Significantly, the test comes at a time of political transition in China, Japan and South Korea, and as Obama begins his second term. The U.S. president will likely have to tweak his State of the Union address due to be given on Tuesday.
Japanese Prime Minister Shinzo Abe is bedding down a new government and South Korea's new president, Park Geun-hye, is preparing to take office on Feb. 25.
China too is in the midst of a once-in-a-decade leadership transition to Xi Jinping, who takes office in March. Both Abe and Xi are staunch nationalists. The longer-term game plan from Pyongyang may be to restart international talks aimed at winning food and financial aid. China urged it to return to the stalled "six-party" talks on its nuclear programme, hosted by China and including the two Koreas, the United States, Japan and Russia.

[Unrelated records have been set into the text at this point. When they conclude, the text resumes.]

(* ===== verification/RxOps.v ===== *)
(** What the operations of the reorder array do to a device that satisfies the
    invariant: store, release, flush, and the flush of fragments. *)
From Stdlib Require Import ZArith Lia.
From stdpp Require Import prelude gmap list numbers functions.
From S2P Require Import Prelude.
From S2P Require Import RxTypes.
From S2P Require Import RxList.
From S2P Require Import RxPn.
From S2P Require Import RxPnSpec.
From S2P Require Import RxStage.
From S2P Require Import RxReorder.
From S2P Require Import RxArray.
From S2P Require Import RxInv.

(** ** The array after an operation *)

(** The list taken out has left the heap; the array does not notice. *)
Lemma array_drop h slots cont o :
  array_pre h slots cont o -> array_pre (foldr delete h (msdus o)) slots cont [].
Proof.
  intros (Hf & _ & Hnd). apply list.NoDup_app in Hnd as (_ & Hd & Hnd). split_and!; [|done|done].
  clear Hnd. induction Hf as [|sl c slots cont Hok Hf IH]; constructor; cbn [concat] in Hd.
  - eapply slot_ok_frame; [|exact Hok]. intros i Hi. apply foldr_delete_notin. intros Ho. apply (Hd _ Ho).
    rewrite msdus_app. apply elem_of_app. by left.
  - apply IH. intros i Ho Hi. apply (Hd _ Ho). rewrite msdus_app. apply elem_of_app. by right.
Qed.

(** Forgetting the list taken out. *)
Lemma array_forget h slots cont o : array_pre h slots cont o -> array_pre h slots cont [].
Proof. intros (Hf & _ & Hnd). apply list.NoDup_app in Hnd as (_ & _ & Hnd). done. Qed.

(** The list taken out was linked anew; the array does not notice. *)
Lemma array_relinked_out h h' slots cont o :
  array_pre h slots cont o -> relinked h h' (msdus o) -> array_pre h' slots cont o.
Proof.
  intros (Hf & Ho & Hnd) Hr. pose proof Hnd as (_ & Hd & _)%list.NoDup_app. split_and!; [| |done].
  - eapply array_relinked; [exact Hr| |done]. intros i Hi Hi'. by apply (Hd i).
  - eapply mpdus_ok_filtered; [by apply filtered_relinked| |done]. by intros i _ ?%not_elem_of_nil.
Qed.

(** The invariant after the array of one peer-TID became [cont']. *)
Lemma RxRep_array s s' C p tid x x' r r' cont' :
  RxRep s C -> rx_peers s !! p = Some x -> znth (rp_tids_rx_reorder x) tid = Some r ->
  rx_peers s' = <[p := x']> (rx_peers s) -> rp_tids_rx_reorder x' = zset (rp_tids_rx_reorder x) tid r' ->
  tids_sized x' ->
  ro_win_sz_mask r' = ro_win_sz_mask r -> ro_tid r' = ro_tid r -> zlen cont' = zlen (C (p, tid)) ->
  array_pre (rx_heap s') (ro_slots r') cont' [] ->
  (forall i, i ∈ ids cont' -> i ∈ ids (C (p, tid)) \/ forall k, i ∉ ids (C k)) ->
  (forall i k, k <> (p, tid) -> i ∈ ids (C k) -> rx_heap s' !! i = rx_heap s !! i) ->
  NoDup (rx_waitlist s') -> ro_linked r' = bool_decide ((p, tid) ∈ rx_waitlist s') ->
  (forall k, k <> (p, tid) -> (k ∈ rx_waitlist s' <-> k ∈ rx_waitlist s)) ->
  RxRep s' (<[(p, tid) := cont']> C).
Proof.
  intros HR Hp Hr Hs' Hx' Hsz Hmask Htid Hlen (Hf & _ & Hnd) Hids Hheap Hw Hl Hwo.
  assert (Hat : reorder_at s p tid = Some r) by (unfold reorder_at; by rewrite Hp).
  destruct (rep_reorder _ _ HR _ _ _ Hat) as (Hm & Hlc & _).
  eapply (RxRep_update s s' C p tid r' cont'); try done.
  - intros q t. eapply reorder_at_with_peer; [done|by eapply znth_lt_Some|done|done].
  - intros q y Hy. rewrite Hs' in Hy. apply lookup_insert_Some in Hy as [[_ <-]|[_ Hy]]; [done|by eapply rep_sized].
  - split_and!; [by rewrite Hmask|by rewrite Hmask, Hlen|done].
  - rewrite Htid. by apply (rep_tid _ _ HR _ _ _ Hat).
  - intros i k Hk Hi. split; [|by eapply Hheap]. intros Hi'. destruct (Hids i Hi') as [H|H]; [|by apply (H k)].
    by apply (rep_disj _ _ HR k (p, tid) Hk i).
Qed.

(** ** Store *)

(** A list of MPDUs no slot has yet. *)
Definition fresh_list (s : rx_pdev) (C : contents) (l : list mpdu) : Prop :=
  l <> [] /\ Forall (mpdu_ok (rx_heap s)) l /\ NoDup (msdus l) /\ seg (rx_heap s) (msdus l) None /\
  forall k, msdus l ## ids (C k).

(** [slot_store] links the MPDU behind what the slot holds. *)
Lemma slot_store_spec h slots cont i c l a tl :
  array_pre h slots cont [] -> znth cont i = Some c ->
  l <> [] -> Forall (mpdu_ok h) l -> seg h (msdus l) None -> NoDup (msdus l ++ ids cont) ->
  list.head (msdus l) = Some a -> list.last (msdus l) = Some tl ->
  exists h' slots', slot_store h slots i a tl = Some (h', slots') /\
    array_pre h' slots' (zset cont i (c ++ l)) [] /\ relinked h h' (msdus c) /\ zlen slots' = zlen slots.
Proof.
  intros Hpre Hc Hne Hok Hv Hnd Ha Htl. pose proof Hpre as (Hf & _ & _).
  destruct (array_in_range _ _ _ _ i Hpre (znth_lt_Some _ _ _ Hc)) as [e He].
  destruct (array_znth _ _ _ _ _ _ Hpre He) as (c' & Hc' & (Hr & Hokc & Hsegc) & Hi). simplify_eq.
  pose proof (ids_take _ _ _ Hc) as Hp. pose proof (ids_put cont i (c ++ l) Hi) as Hp'. rewrite msdus_app in Hp'.
  assert (Hl : slot_rep h (mk_slot (Some a) (Some tl)) (msdus l)) by (split_and!; [done|done|by exists None]).
  rewrite Hp in Hnd.
  assert (Hnd' : NoDup (msdus c ++ msdus l ++ ids (zset cont i []))).
  { revert Hnd. apply NoDup_Permutation_proper. solve_Permutation. }
  pose proof Hnd' as (_ & Hdc & Hnl)%list.NoDup_app.
  unfold slot_store. rewrite He. cbn [mbind option_bind].
  assert (Hfin : forall h' e', relinked h h' (msdus c) -> slot_rep h' e' (msdus c ++ msdus l) -> seg h' (msdus c ++ msdus l) None ->
    array_pre h' (zset slots i e') (zset cont i (c ++ l)) []).
  { intros h' e' Hrl Hre Hsg. split_and!; [|done|].
    - replace (zset cont i (c ++ l)) with (zset (zset cont i []) i (c ++ l)) by (unfold zset; by rewrite list_insert_insert_eq).
      replace (zset slots i e') with (zset (zset slots i empty_slot) i e') by (unfold zset; by rewrite list_insert_insert_eq).
      apply Forall2_insert.
      + eapply array_relinked; [exact Hrl| |apply Forall2_insert; [done|apply slot_ok_empty]].
        intros j Hj Hj'. apply (Hdc j Hj'). apply elem_of_app. by right.
      + split; [by rewrite msdus_app|]. split; [|by rewrite msdus_app]. apply Forall_app.
        split; (eapply mpdus_ok_filtered; [by apply filtered_relinked| |done]); by intros j _ ?%not_elem_of_nil.
    - simpl. by rewrite Hp', <- app_assoc. }
  destruct (sl_head e) as [hd|] eqn:Hhd.
  - rewrite app_assoc in Hnd'. apply list.NoDup_app in Hnd' as (Hnd1 & _ & _).
    assert (Hln : msdus l <> []) by (by destruct (msdus l)).
    destruct (slot_append h e _ _ _ Hr Hl (slot_rep_Some _ _ _ _ Hr Hhd) Hln Hnd1) as (t & h' & -> & Hset & Hrep & Hrl & Hsg).
    cbn [mbind option_bind]. simpl in Hset. rewrite Hset. cbn [mbind option_bind].
    eexists _, _. split; [done|]. split; [|split; [done|apply zlen_zset]]. apply Hfin; [done| |by apply Hsg].
    by rewrite <- Hhd.
  - destruct (slot_ok_None _ _ _ (conj Hr (conj Hokc Hsegc)) Hhd) as [-> ->].
    eexists _, _. split; [done|]. split; [|split; [apply relinked_refl|apply zlen_zset]].
    apply Hfin; [apply relinked_refl|done|done].
Qed.

Lemma ol_rx_reorder_store_spec s C p tid x r l idx a tl :
  RxRep s C -> rx_peers s !! p = Some x -> znth (rp_tids_rx_reorder x) tid = Some r ->
  fresh_list s C l -> list.head (msdus l) = Some a -> list.last (msdus l) = Some tl ->
  let i := Z.land idx (ro_win_sz_mask r) in
  exists h' slots' c, znth (C (p, tid)) i = Some c /\
    ol_rx_reorder_store p tid idx a tl s =
      Some (tt, with_peer p (with_reorder tid (set_slots slots' r) x) (with_heap h' s)) /\
    relinked (rx_heap s) h' (msdus c) /\
    RxRep (with_peer p (with_reorder tid (set_slots slots' r) x) (with_heap h' s))
      (<[(p, tid) := zset (C (p, tid)) i (c ++ l)]> C).
Proof.
  intros HR Hp Hr (Hne & Hok & Hnd & Hseg & Hfr) Ha Htl i.
  assert (Hat : reorder_at s p tid = Some r) by (unfold reorder_at; by rewrite Hp).
  destruct (rep_reorder _ _ HR _ _ _ Hat) as (Hm & Hlc & Hs). pose proof (rep_array _ _ _ _ _ HR Hat) as Hpre.
  pose proof (land_mask_range (ro_win_sz_mask r) idx Hm) as Hi.
  destruct (znth_in_range (C (p, tid)) i) as [c Hc]; [lia|].
  assert (Hnd' : NoDup (msdus l ++ ids (C (p, tid)))).
  { apply list.NoDup_app. split_and!; [done| |apply HR]. intros j Hj Hj'. by apply (Hfr (p, tid) j). }
  destruct (slot_store_spec _ _ _ i c l a tl Hpre Hc Hne Hok Hseg Hnd' Ha Htl) as (h' & slots' & Hst & Hpre' & Hrl & Hls).
  exists h', slots', c. split; [done|]. split; [|split; [done|]].
  - unfold ol_rx_reorder_store, mbind, M_bind. rewrite (get_reorder_at _ _ _ _ Hat). unfold get, lift at 1.
    fold i. rewrite Hst. unfold put_heap, modify. by apply upd_reorder_at.
  - pose proof (ids_take _ _ _ Hc) as Hp1. pose proof (znth_lt_Some _ _ _ Hc) as Hci.
    pose proof (ids_put (C (p, tid)) i (c ++ l) Hci) as Hp2. rewrite msdus_app in Hp2.
    eapply (RxRep_array s _ C p tid x _ r (set_slots slots' r)); try done.
    + pose proof (rep_sized _ _ HR _ _ Hp) as (H1 & H2). split; [simpl; by rewrite zlen_zset|done].
    + apply set_slots_mask.
    + apply set_slots_tid.
    + apply zlen_zset.
    + by rewrite set_slots_slots.
    + intros j. rewrite Hp2, Hp1, !elem_of_app. intros [[Hj|Hj]|Hj]; [by left; left| |by left; right].
      right. intros k Hk. by apply (Hfr k j).
    + intros j k Hk Hj. apply Hrl. intros Hjc. apply (rep_disj _ _ HR k (p, tid) Hk j Hj).
      rewrite Hp1. apply elem_of_app. by left.
    + apply HR.
    + rewrite set_slots_linked. by apply HR.
Qed.

(** ** Handing over what was taken out *)

Definition with_last_seq (tid v : Z) (x : rx_peer) : rx_peer := set_rp_tids_last_seq (fun l => zset l tid (u16 v)) x.
Definition with_next_rel (tid v : Z) (x : rx_peer) : rx_peer := set_rp_tids_next_rel_idx (fun l => zset l tid (u16 v)) x.

Lemma tids_sized_set x x' :
  tids_sized x -> zlen (rp_tids_rx_reorder x') = zlen (rp_tids_rx_reorder x) ->
  zlen (rp_tids_last_pn x') = zlen (rp_tids_last_pn x) ->
  zlen (rp_tids_last_pn_valid x') = zlen (rp_tids_last_pn_valid x) ->
  zlen (rp_tids_next_rel_idx x') = zlen (rp_tids_next_rel_idx x) ->
  zlen (rp_tids_last_seq x') = zlen (rp_tids_last_seq x) ->
  zlen (rp_tids_mcast_last_seq x') = zlen (rp_tids_mcast_last_seq x) -> tids_sized x'.
Proof. intros (H1 & H2 & H3 & H4 & H5 & H6) E1 E2 E3 E4 E5 E6. unfold tids_sized. by rewrite E1, E2, E3, E4, E5, E6. Qed.

Ltac sized := eapply tids_sized_set; [eassumption|..]; simpl; rewrite ?zlen_zset; reflexivity.

Lemma set_last_seq_of_run s p tid x out m l :
  rx_peers s !! p = Some x -> tids_sized x -> 0 <= tid < OL_TXRX_NUM_EXT_TIDS ->
  slot_rep (rx_heap s) out (msdus (m :: l)) -> Forall (mpdu_ok (rx_heap s)) (m :: l) -> NoDup (msdus (m :: l)) ->
  exists h2 a, hd_or None (msdus (m :: l)) = Some a /\
    (forall next, set_last_seq_of p tid out next s =
      next a (with_heap h2 (with_peer p (with_last_seq tid (rd_seq_num m.1) x) s))) /\
    list_of h2 (m :: l) /\ relinked (rx_heap s) h2 (msdus (m :: l)).
Proof.
  intros Hp Hx Ht Hout Hok Hnd.
  assert (Hne : msdus (m :: l) <> []) by (intros E; by apply (msdus_nil _ _ Hok) in E).
  destruct (slot_terminate _ _ _ Hout Hne Hnd) as (t & h2 & Htl & Hset & Hseg & Hrl).
  pose proof Hok as [[(a & Ha & Hd) _] _]%list.Forall_cons.
  assert (Hhd : hd_or None (msdus (m :: l)) = Some a).
  { simpl. destruct m as [d [|b r]]; [done|]. simpl in *. by injection Ha as ->. }
  exists h2, a. split; [done|]. split.
  - intros next. unfold set_last_seq_of. rewrite (head_hd_or _ _ _ Hout), Hhd.
    unfold mbind, M_bind, get, lift. rewrite Hd. unfold put_last_seq.
    rewrite (put_tid_at rp_tids_last_seq set_rp_tids_last_seq s p tid x) by (done || (destruct Hx as (_ & _ & _ & _ & -> & _); done)).
    rewrite Htl, Hset. done.
  - split; [|done]. split_and!; [done| |done].
    eapply mpdus_ok_filtered; [by apply filtered_relinked| |done]. by intros i _ ?%not_elem_of_nil.
Qed.

(** What the stage leaves of the device. *)
Lemma after_stage_fields `{StackJunk} s p tid x l :
  let s' := after_stage s p tid x l in let '(k, g, v, q) := verdict x tid l in
  rx_heap s' = foldr delete (rx_heap s) (msdus l) /\
  rx_peers s' = <[p := with_last_pn tid v q x]> (rx_peers s) /\
  rx_waitlist s' = rx_waitlist s /\
  rx_freed s' = rx_freed s ++ msdus g /\
  rx_delivered s' = rx_delivered s ++ match proc_sink (rp_opt_proc x) with
                                      | Some sk => [mk_delivery sk p tid (msdus k)] | None => [] end.
Proof. unfold after_stage. destruct (verdict x tid l) as [[[k g] v] q]. done. Qed.

(** The invariant after a list [l] was taken out of one array, linked anew,
    and has left the heap. *)
Lemma RxRep_taken s s' C p tid x x' r r' h1 slots' cont' l h2 :
  RxRep s C -> rx_peers s !! p = Some x -> znth (rp_tids_rx_reorder x) tid = Some r ->
  array_pre h1 slots' cont' l -> relinked (rx_heap s) h1 (ids (C (p, tid))) -> relinked h1 h2 (msdus l) ->
  ids (C (p, tid)) ≡ₚ msdus l ++ ids cont' -> zlen cont' = zlen (C (p, tid)) ->
  rx_peers s' = <[p := x']> (rx_peers s) -> rx_heap s' = foldr delete h2 (msdus l) -> tids_sized x' ->
  rp_tids_rx_reorder x' = zset (rp_tids_rx_reorder x) tid r' -> ro_slots r' = slots' ->
  ro_win_sz_mask r' = ro_win_sz_mask r -> ro_tid r' = ro_tid r ->
  NoDup (rx_waitlist s') -> ro_linked r' = bool_decide ((p, tid) ∈ rx_waitlist s') ->
  (forall k, k <> (p, tid) -> (k ∈ rx_waitlist s' <-> k ∈ rx_waitlist s)) ->
  RxRep s' (<[(p, tid) := cont']> C).
Proof.
  intros HR Hp Hr Hpre Hr1 Hr2 Hperm Hlen Hs' Hh' Hsz Hx' Hsl Hmask Htid Hw Hl Hwo.
  eapply (RxRep_array s s' C p tid x x' r r' cont'); try done.
  - rewrite Hh', Hsl. apply array_drop. by eapply array_relinked_out.
  - intros i Hi. left. rewrite Hperm. apply elem_of_app. by right.
  - intros i k Hk Hi. assert (Hni : i ∉ ids (C (p, tid))) by (intros Hi'; by apply (rep_disj _ _ HR k (p, tid) Hk i)).
    assert (Hnl : i ∉ msdus l) by (intros Hi'; apply Hni; rewrite Hperm; apply elem_of_app; by left).
    rewrite Hh', foldr_delete_notin by done. rewrite (proj2 (Hr2 i)) by done. by apply Hr1.
Qed.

Its puny economy and small diplomatic reach mean that North Korea struggles to win attention on the global stage - other than through nuclear tests and attacks on South Korea, the last of which was made in 2010.
"Now the next step for North Korea will be to offer talks... - any form to start up discussion again to bring things to their advantage," predicted Jeung Young-tae, senior research fellow at the Korea Institute for National Unification in Seoul.